A spokesman for GSK said the “science has moved on” since concerns were raised about links between narcolepsy and its H1N1 vaccine, called Pandemrix, which was developed during the flu pandemic 10 years ago.
He said evidence now suggests the link is to the H1N1 flu virus itself, not the vaccine.
Previous studies in several countries, including Britain, Finland, Sweden and Ireland, where GSK’s Pandemrix vaccine was used in the 2009-2010 flu pandemic, had suggested its use was linked to a significant rise in cases of narcolepsy in children.
Pandemrix’s ingredients included a booster, or adjuvant, known as AS03, which GSK said on Thursday it planned to produce in large volume for possible use in Covid-19 vaccines currently being developed to fight the disease caused by the new coronavirus.
AS03 could potentially be an ingredient in at least seven experimental Covid-19 vaccines, including one being developed by Sanofi, with whom GSK signed a collaboration deal in April.

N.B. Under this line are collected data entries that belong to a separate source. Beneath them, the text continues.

(* ===== verification/TrainCacheWitnesses.v ===== *)
(** Concrete instances of the theorems on the cache of search results. *)

From stdpp Require Import sorting.
From S2P Require Import Prelude TrainNodeInfoCache TrainCacheWindow TrainCacheRuns TrainCacheDisplay.

Definition no_guess (id : NodeID) : string := "train".

Abbreviation example_step := (step no_guess).

Definition memory : Cache :=
  mkCache 1 2 3 4 true true false true 5 6 7 8 9 10 (mkResultList [] 1 2 3 4 5 6 7) [] [] ∅ 3%positive [] WaitStart.

(** Three lines are shown, one more is fetched at either end, five are kept. *)
Definition small_cache : Cache := set_cache_max_size 5 1 (new_Cache memory).

Definition all_trains : list NodeID := [30; 70; 10; 50; 20; 60; 40].

(** All trains answer a search; then the user scrolls down, which needs a second
    search, whose results come in another order. *)
Definition first_search : list event :=
  [FlowStart; Result 30; Result 70; Result 10; Result 50; Result 20; Result 60; Result 40; SearchDone].

(** The trains that have still to answer after an event, if it may come. *)
Definition still_out (e : event) (s : Cache) (R : list NodeID) : option (list NodeID) :=
  match e with
  | UserReset => match wait s with WaitSearch => None | _ => Some R end
  | UserScrollTo _ b a =>
      if b mod 2 ^ 4 + a mod 2 ^ 4 + 1 + 2 * scrollPrefetchSize_ s <=? cacheMaxSize_ s then Some R else None
  | Result n => if bool_decide (n ∈ R) then Some (remove Z.eq_dec n R) else None
  | SearchDone => if bool_decide (R = []) then Some R else None
  | _ => Some R
  end.

Fixpoint turns (l : list event) (s : Cache) (R : list NodeID) : option (Cache * list NodeID) :=
  match l with
  | [] => Some (s, R)
  | e :: l =>
      R' ← still_out e s R;
      s' ← example_step e s;
      turns l s' (if Nat.eqb (searches s') (searches s) then R' else all_trains)
  end.

Lemma remove_perm n (R : list Z) : NoDup R -> n ∈ R -> R ≡ₚ n :: remove Z.eq_dec n R.
Proof.
  induction R as [|x R IH]; intros Hd Hn; [by apply elem_of_nil in Hn|]. apply NoDup_cons in Hd as [Hx Hd].
  simpl. destruct (Z.eq_dec n x) as [->|Hne].
  - by rewrite notin_remove by (by rewrite <- list_elem_of_In).
  - apply elem_of_cons in Hn as [|Hn]; [done|]. rewrite Permutation_swap. by constructor; apply IH.
Qed.

Lemma still_out_comes e s R R' : NoDup R -> still_out e s R = Some R' -> may_come e s R R' /\ NoDup R'.
Proof.
  intros Hd. destruct e; simpl; try (intros [= <-]; by split).
  - destruct (wait s); intros [= <-]; repeat split; done.
  - destruct (Z.leb_spec (before mod 2 ^ 4 + after mod 2 ^ 4 + 1 + 2 * scrollPrefetchSize_ s) (cacheMaxSize_ s));
      [|done]. intros [= <-]. repeat split; done.
  - case_bool_decide; [|done]. intros [= <-]. by subst R.
  - case_bool_decide as Hn; [|done]. intros [= <-]. pose proof (remove_perm node R Hd Hn) as Hp. split; [done|].
    rewrite Hp in Hd. by apply NoDup_cons in Hd as [_ Hd].
Qed.

Lemma turns_reachable l s R s' R' :
  NoDup R -> reachable no_guess all_trains s R -> turns l s R = Some (s', R') -> reachable no_guess all_trains s' R'.
Proof.
  revert s R. induction l as [|e l IH]; intros s R Hd Hr; simpl; [by intros [= <- <-]|].
  destruct (still_out e s R) as [R1|] eqn:E1; [|done]. destruct (example_step e s) as [s1|] eqn:E2; [|done]. simpl.
  apply (still_out_comes e s R R1 Hd) in E1 as [Hc Hd1]. intros Ht. eapply IH; [|by eapply reach_step|exact Ht].
  destruct (Nat.eqb _ _); [done|]. apply (bool_decide_unpack _); vm_compute; exact I.
Qed.

Definition after_turns (l : list event) : Cache :=
  match turns l (reset_search small_cache) [] with Some (s, _) => s | None => small_cache end.

Definition scrolled : list event :=
  first_search ++ [UserDown; UserDown; QueryBuffer; QuerySent; QueryBuffer; QuerySent; QueryBuffer; QuerySent;
    QueryBuffer; QuerySent; QueryBuffer; QuerySent] ++ tail first_search.

Lemma after_turns_reachable l :
  (if turns l (reset_search small_cache) [] is Some _ then true else false) = true ->
  exists R, reachable no_guess all_trains (after_turns l) R.
Proof.
  unfold after_turns. destruct (turns l _ _) as [[s R]|] eqn:E; [|done]. intros _. exists R.
  eapply turns_reachable; [constructor | | exact E]. apply reach_start; [|reflexivity].
  vm_compute. repeat split; discriminate.
Qed.

Lemma all_trains_ids n : n ∈ all_trains -> kMinNode < n < kMaxNode.
Proof.
  intros Hn. unfold all_trains in Hn. repeat (apply elem_of_cons in Hn as [->|Hn]; [vm_compute; split; reflexivity|]).
  by apply elem_of_nil in Hn.
Qed.

Lemma cache_is_window_witness :
  zlen (nodes_ (trainNodes_ (after_turns scrolled))) <= 5 /\
  num_results (trainNodes_ (after_turns scrolled)) = 7 /\
  first_result_offset (after_turns scrolled) = 2.
Proof.
  destruct (after_turns_reachable scrolled) as [R Hr]; [vm_compute; reflexivity|].
  destruct (cache_is_window no_guess all_trains) with (s := after_turns scrolled) (R := R) as [H1 H2].
  - apply (bool_decide_unpack _). vm_compute. exact I.
  - vm_compute. reflexivity.
  - exact all_trains_ids.
  - exact Hr.
  - split; [exact H1|]. destruct H2 as (H2 & H3 & _); [vm_compute; reflexivity|]. split; [exact H2|].
    rewrite H3; [vm_compute; reflexivity|]. apply (bool_decide_unpack _). vm_compute. exact I.
Defined.

Lemma fresh_search_is_sorted_prefix_witness :
  let l := trainNodes_ (fold_left (fun s n => add_to_list n s) all_trains (reset_search small_cache)) in
  keys l = [10; 20; 30; 40; 50] /\ num_results l = 7.
Proof.
  destruct (fresh_search_is_sorted_prefix small_cache all_trains) as [H1 H2].
  - apply (bool_decide_unpack _). vm_compute. exact I.
  - vm_compute. reflexivity.
  - exact all_trains_ids.
  - vm_compute. reflexivity.
  - split; [rewrite H1; vm_compute; reflexivity|exact H2].
Defined.

Lemma lines_have_their_ids_witness :
  get_result_id 1 (snd (update_ui_output no_guess (after_turns scrolled))) = Some 40.
Proof.
  destruct (lines_have_their_ids no_guess (after_turns scrolled) 1) as [_ H].
  - vm_compute. repeat constructor.
  - vm_compute. reflexivity.
  - vm_compute. discriminate.
  - vm_compute. discriminate.
  - vm_compute. split; [discriminate|reflexivity].
  - rewrite H. vm_compute. reflexivity.
Defined.

(** ** An answer after the output was computed *)

(** Three trains are shown and fit; when a fourth one answers before the next
    refresh, asking for the third line dereferences the end of the map. *)
Example id_of_evicted_line_is_undefined :
  let s0 := set_cache_max_size 3 1 (new_Cache memory) in
  let s1 := fold_left (fun s e => default s (example_step e s))
    [UserReset; FlowStart; Result 10; Result 20; Result 30; SearchDone; Result 5] s0 in
  entry_names s1 <> [] /\ get_result_id 2 s1 = None.
Proof. vm_compute. split; [discriminate|reflexivity]. Qed.

(** A search that is reset while the last one is answered counts trains twice. *)
Example reset_during_search_counts_twice :
  let s0 := set_cache_max_size 3 1 (new_Cache memory) in
  let s1 := fold_left (fun s e => default s (example_step e s))
    [UserReset; FlowStart; UserReset; Result 10; Result 20; Result 30; Result 40; SearchDone;
     Result 10; Result 20; Result 30; Result 40; SearchDone] s0 in
  num_results (trainNodes_ s1) = 5.
Proof. vm_compute. reflexivity. Qed.

(** A search that is cancelled before it was sent stays pending: scrolling does
    not fetch further trains any more. *)
Example cancelled_search_stays_pending :
  let s := fold_left (fun s e => default s (example_step e s))
    (first_search ++ [UserDown; UserDown; UserCancel; QueryBuffer; QuerySent; QueryBuffer; QuerySent; QueryBuffer;
      QuerySent; QueryBuffer; QuerySent; QueryBuffer; QuerySent; UserDown; UserDown]) (reset_search small_cache) in
  wait s = Terminated /\ pendingSearch_ s = true /\ keys (trainNodes_ s) = [10; 20; 30; 40; 50].
Proof. vm_compute. repeat split. Qed.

In a statement, GSK said available scientific data now suggest that “the rare occurrence of narcolepsy during the 2009-10 flu pandemic was triggered by the body confusing a protein in the wild type H1N1 flu virus with a human protein relevant in regulating the sleep cycle”.
It said studies also showed spikes in cases of narcolepsy in unvaccinated populations during that period.
“Because it is believed that this rare occurrence was specific to the wild type H1N1 flu virus, it is highly unlikely that there would be any implications for a future Covid-19 vaccine,” GSK said.
Narcolepsy is an incurable, lifelong disorder that disrupts normal sleep-wake cycles and causes severe nightmares and daytime sleep attacks that can strike at any time.